I am trying to scrape a webpage which has a form with many dropdowns and values in the form are interdependent. At many point I need the code to wait till the refresh of the page complete. Eg after selecting an option from the list, the code should wait till the next list is populated based on this selection. It would be really helpful if someone could give pointers because strangely my code is working only after I gave so much unnecessary logging statements which in-turn created some delay. Any suggestions to improve the code would be very helpful.

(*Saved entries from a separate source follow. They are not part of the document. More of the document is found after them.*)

(* ===== verification/WorkLedgerInv.v ===== *)
(** * The transaction ledger: invariant and specifications

    The invariant of the open-addressing table and the specifications of its
    operations against the map from identities to recorded transactions.  A table has
    at most [2^31] entries: beyond that the [u32] sum [start_index + probe_index] of a
    probe wraps. *)

From S2P Require Import Prelude Bytes WorkTransaction WorkLedger.

(** ** The map a table stands for *)

Definition stored (e : LedgerEntry) : bool := state_is_stored (state e).

Definition terminal (e : LedgerEntry) : bool := state_is_terminal (state e).

Definition active (e : LedgerEntry) : bool := stored e && negb (terminal e).

Definition buried (e : LedgerEntry) : bool := state e =? STATE_TOMBSTONE.

Definition holds (id : Identity) (e : LedgerEntry) : bool := stored e && bool_decide (identity e = id).

(** The transaction recorded under an identity. *)
Definition view (l : TransactionLedger) (id : Identity) : option LedgerEntry :=
  List.find (holds id) (entries l).

(** Only [vm_compute] evaluates a fingerprint. *)
Opaque identity_fingerprint.

(** The [k]-th entry a probe for [id] visits. *)
Definition probe_slot (cap : Z) (id : Identity) (k : Z) : Z := (identity_fingerprint id mod cap + k) mod cap.

Definition occupied (es : list LedgerEntry) (i : Z) : Prop :=
  exists e, es !! Z.to_nat i = Some e /\ state e <> STATE_EMPTY.

(** Nothing ends a probe for [id] before it reaches [i]. *)
Definition reached_by (es : list LedgerEntry) (id : Identity) (i : Z) : Prop :=
  let cap := Z.of_nat (length es) in
  exists d, 0 <= d < cap /\ i = probe_slot cap id d /\ forall k, 0 <= k < d -> occupied es (probe_slot cap id k).

Record table_ok (es : list LedgerEntry) (generation last : Z) : Prop := {
  ok_capacity : 0 < Z.of_nat (length es) <= 2147483648;
  ok_state i e : es !! i = Some e -> 0 <= state e <= STATE_TOMBSTONE;
  ok_probe i e : es !! i = Some e -> stored e = true -> reached_by es (identity e) (Z.of_nat i);
  ok_unique i j e f :
    es !! i = Some e -> es !! j = Some f -> stored e = true -> stored f = true -> identity e = identity f -> i = j;
  ok_entry i e : es !! i = Some e -> stored e = true ->
    control_generation (identity e) = generation /\ validate_identity (identity e) = true /\
    payload_fingerprint e <> 0 /\ 0 <= last_observed_epoch e <= last /\
    (terminal e = false -> terminal_status e = status_code Pending);
}.

Record ledger_wf (l : TransactionLedger) : Prop := {
  wf_table : table_ok (entries l) (active_control_generation l) (epoch l);
  wf_entries : entry_count l = countb stored (entries l);
  wf_active : active_entry_count l = countb active (entries l);
  wf_terminal : terminal_entry_count l = countb terminal (entries l);
  wf_tombstones : tombstone_entry_count l = countb buried (entries l);
  wf_epoch : 0 <= epoch l <= U64_MAX;
}.

(** ** Entry states *)

Lemma stored_cases e :
  stored e = true <-> STATE_PREPARED <= state e <= STATE_FAILED.
Proof. unfold stored, state_is_stored. rewrite andb_true_iff, !Z.leb_le. done. Qed.

Lemma stored_nonempty e : stored e = true -> state e <> STATE_EMPTY.
Proof. rewrite stored_cases. unfold STATE_PREPARED, STATE_EMPTY. lia. Qed.

Lemma terminal_stored e : terminal e = true -> stored e = true.
Proof.
  rewrite stored_cases. unfold terminal, state_is_terminal.
  rewrite !orb_true_iff, !Z.eqb_eq. unfold STATE_COMMITTED, STATE_CANCELLED, STATE_FAILED, STATE_PREPARED. lia.
Qed.

Lemma unstored_cases e :
  0 <= state e <= STATE_TOMBSTONE -> stored e = false -> state e = STATE_EMPTY \/ state e = STATE_TOMBSTONE.
Proof.
  intros Hr Hs. destruct (decide (STATE_PREPARED <= state e <= STATE_FAILED)) as [H|H].
  - apply stored_cases in H. congruence.
  - unfold STATE_PREPARED, STATE_FAILED, STATE_TOMBSTONE, STATE_EMPTY in *. lia.
Qed.

Lemma buried_spec e : buried e = true <-> state e = STATE_TOMBSTONE.
Proof. apply Z.eqb_eq. Qed.

Lemma buried_unstored e : state e = STATE_TOMBSTONE -> stored e = false.
Proof. intros H. unfold stored. by rewrite H. Qed.

Lemma empty_unstored e : state e = STATE_EMPTY -> stored e = false.
Proof. intros H. unfold stored. by rewrite H. Qed.

Lemma active_spec e : active e = true <-> stored e = true /\ terminal e = false.
Proof. unfold active. rewrite andb_true_iff, negb_true_iff. done. Qed.

(** ** Looking a transaction up *)

Lemma list_find_first {A} (p : A -> bool) l x :
  List.find p l = Some x -> exists i, l !! i = Some x /\ p x = true.
Proof.
  intros H. apply List.find_some in H as [Hin Hp].
  apply list_elem_of_In, list_elem_of_lookup in Hin as [i Hi]. by exists i.
Qed.

Lemma holds_spec id e : holds id e = true <-> stored e = true /\ identity e = id.
Proof. unfold holds. rewrite andb_true_iff, bool_decide_eq_true. done. Qed.

Lemma view_lookup l id e :
  view l id = Some e -> exists i, entries l !! i = Some e /\ stored e = true /\ identity e = id.
Proof. intros H. apply list_find_first in H as (i&Hi&Hp). apply holds_spec in Hp. eauto. Qed.

Lemma view_absent l id i e : view l id = None -> entries l !! i = Some e -> stored e = true -> identity e <> id.
Proof.
  intros H Hi Hs He. unfold view in H.
  assert (In e (entries l)) as Hin by (apply list_elem_of_In, list_elem_of_lookup; eauto).
  pose proof (List.find_none _ _ H e Hin) as Hf. assert (holds id e = true) by (apply holds_spec; done). congruence.
Qed.

Lemma view_intro l i e :
  table_ok (entries l) (active_control_generation l) (epoch l) ->
  entries l !! i = Some e -> stored e = true -> view l (identity e) = Some e.
Proof.
  intros Hok Hi Hs. destruct (view l (identity e)) as [f|] eqn:Hv.
  - apply view_lookup in Hv as (j&Hj&Hf&Hid).
    assert (i = j) as <- by (eapply (ok_unique _ _ _ Hok); eauto). congruence.
  - by destruct (view_absent _ _ _ _ Hv Hi Hs).
Qed.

var casper = require('casper').create({
verbose: true,
logLevel: 'debug',
userAgent: 'Mozilla/5.0 poi poi poi (Macintosh; Intel Mac OS X 10_6_8) AppleWebKit/537.22 (KHTML, like Gecko) Chrome/25.0.1364.172 Safari/537.22',
pageSettings: {}
});
casper.start('http://www.abc.com', function () {
console.log("casper started");
this.fill('form[action="http://www.abc.com/forum/member.php"]', {
quick_username: "qwe",
quick_password: "qwe"
}, true);
this.capture('screen.png');
});
casper.thenOpen("http://www.abc.com/search/index.php").then(function () {
this.click('input[type="checkbox"][name="firstparam"]');
this.click('a#poi');
casper.evaluate(function () {
document.getElementsByName("status")[0].value = 1;
document.getElementsByName("state")[0].value = 1078;
changeState(); //This function is associated with the dropdown ie state
and the page reloads at this point. Only after complete refresh the code shoud execute! How can this be achieved?
return true;
});
this.echo('Inside the first thenOpen' + this.evaluate(function () {
return document.search.action;
}));
});
casper.then(function () {
this.capture("poi.png");
console.log('just before injecting jquery');
casper.page.injectJs('./jquery.js');
this.click('input[type="checkbox"][name="or"]');
this.evaluate(function () {
$('.boxline .filelist input:checkbox[value=18127]').attr("checked", true);
});
this.echo('Just before pressing the add college button' + this.evaluate(function () {
return document.search.action;
}));
this.capture('collegeticked.png');
if (this.exists('input[type="button"][name="niv"]')) {
this.echo('button is there');
} else {
this.echo('button is not there');
}
this.echo("Going to print return value");
this.click('input[type="button"][name="poi"]'); // This click again causes a page refresh. Code should wait at this point for completion.
this.echo('Immediately after pressing the add college btn getPresentState()' + this.evaluate(function () {
return getPresentState();
}));
this.echo('Immediately after pressing add colleg button' + this.evaluate(function () {
return document.search.action;
}));
this.capture('iu.png');
});
casper.then(function () {
console.log('just before form submit');
this.click('form[name="search"] input[type="submit"]'); //Again page refresh. Wait.
this.echo('Immediately after search btn getPresentState()' + this.evaluate(function () {
return getPresentState();
}));
this.echo('Immediately after search button-action' + this.evaluate(function () {
return document.search.action;
}));
this.capture("mnf.png");
});
casper.then(function () {
casper.page.injectJs('./jquery.js');
this.capture("resultspage.png");
this.echo('Page title is: ' + this.evaluate(function () {
return document.title;
}), 'INFO');
var a = casper.evaluate(function () {
return $('tbody tr td.tdbottom:contains("tye") ').siblings().filter($('td>a').parent());
});
console.log("ARBABU before" + a.length);
});
casper.run();
I've been using the waitForSelector 'workaround' mentioned by Arun here: https://stackoverflow.com/a/22217657/1842033
It's the best solution I've found; the 'drawback' as it were is that you need to be aware of what element you're expecting to load. I say drawback, personally I don't think I've encountered a situation where I've not had some kind of feedback saying that whatever I'm waiting for has happened
this.waitForSelector("{myElement}",
function pass () {
test.pass("Found {myElement}");
},
function fail () {
test.fail("Did not load element {myElement}");
},
20000 // timeout limit in milliseconds
);
Although I'd guess you could use waitForResource() or something like that if you didn't have visual feedback.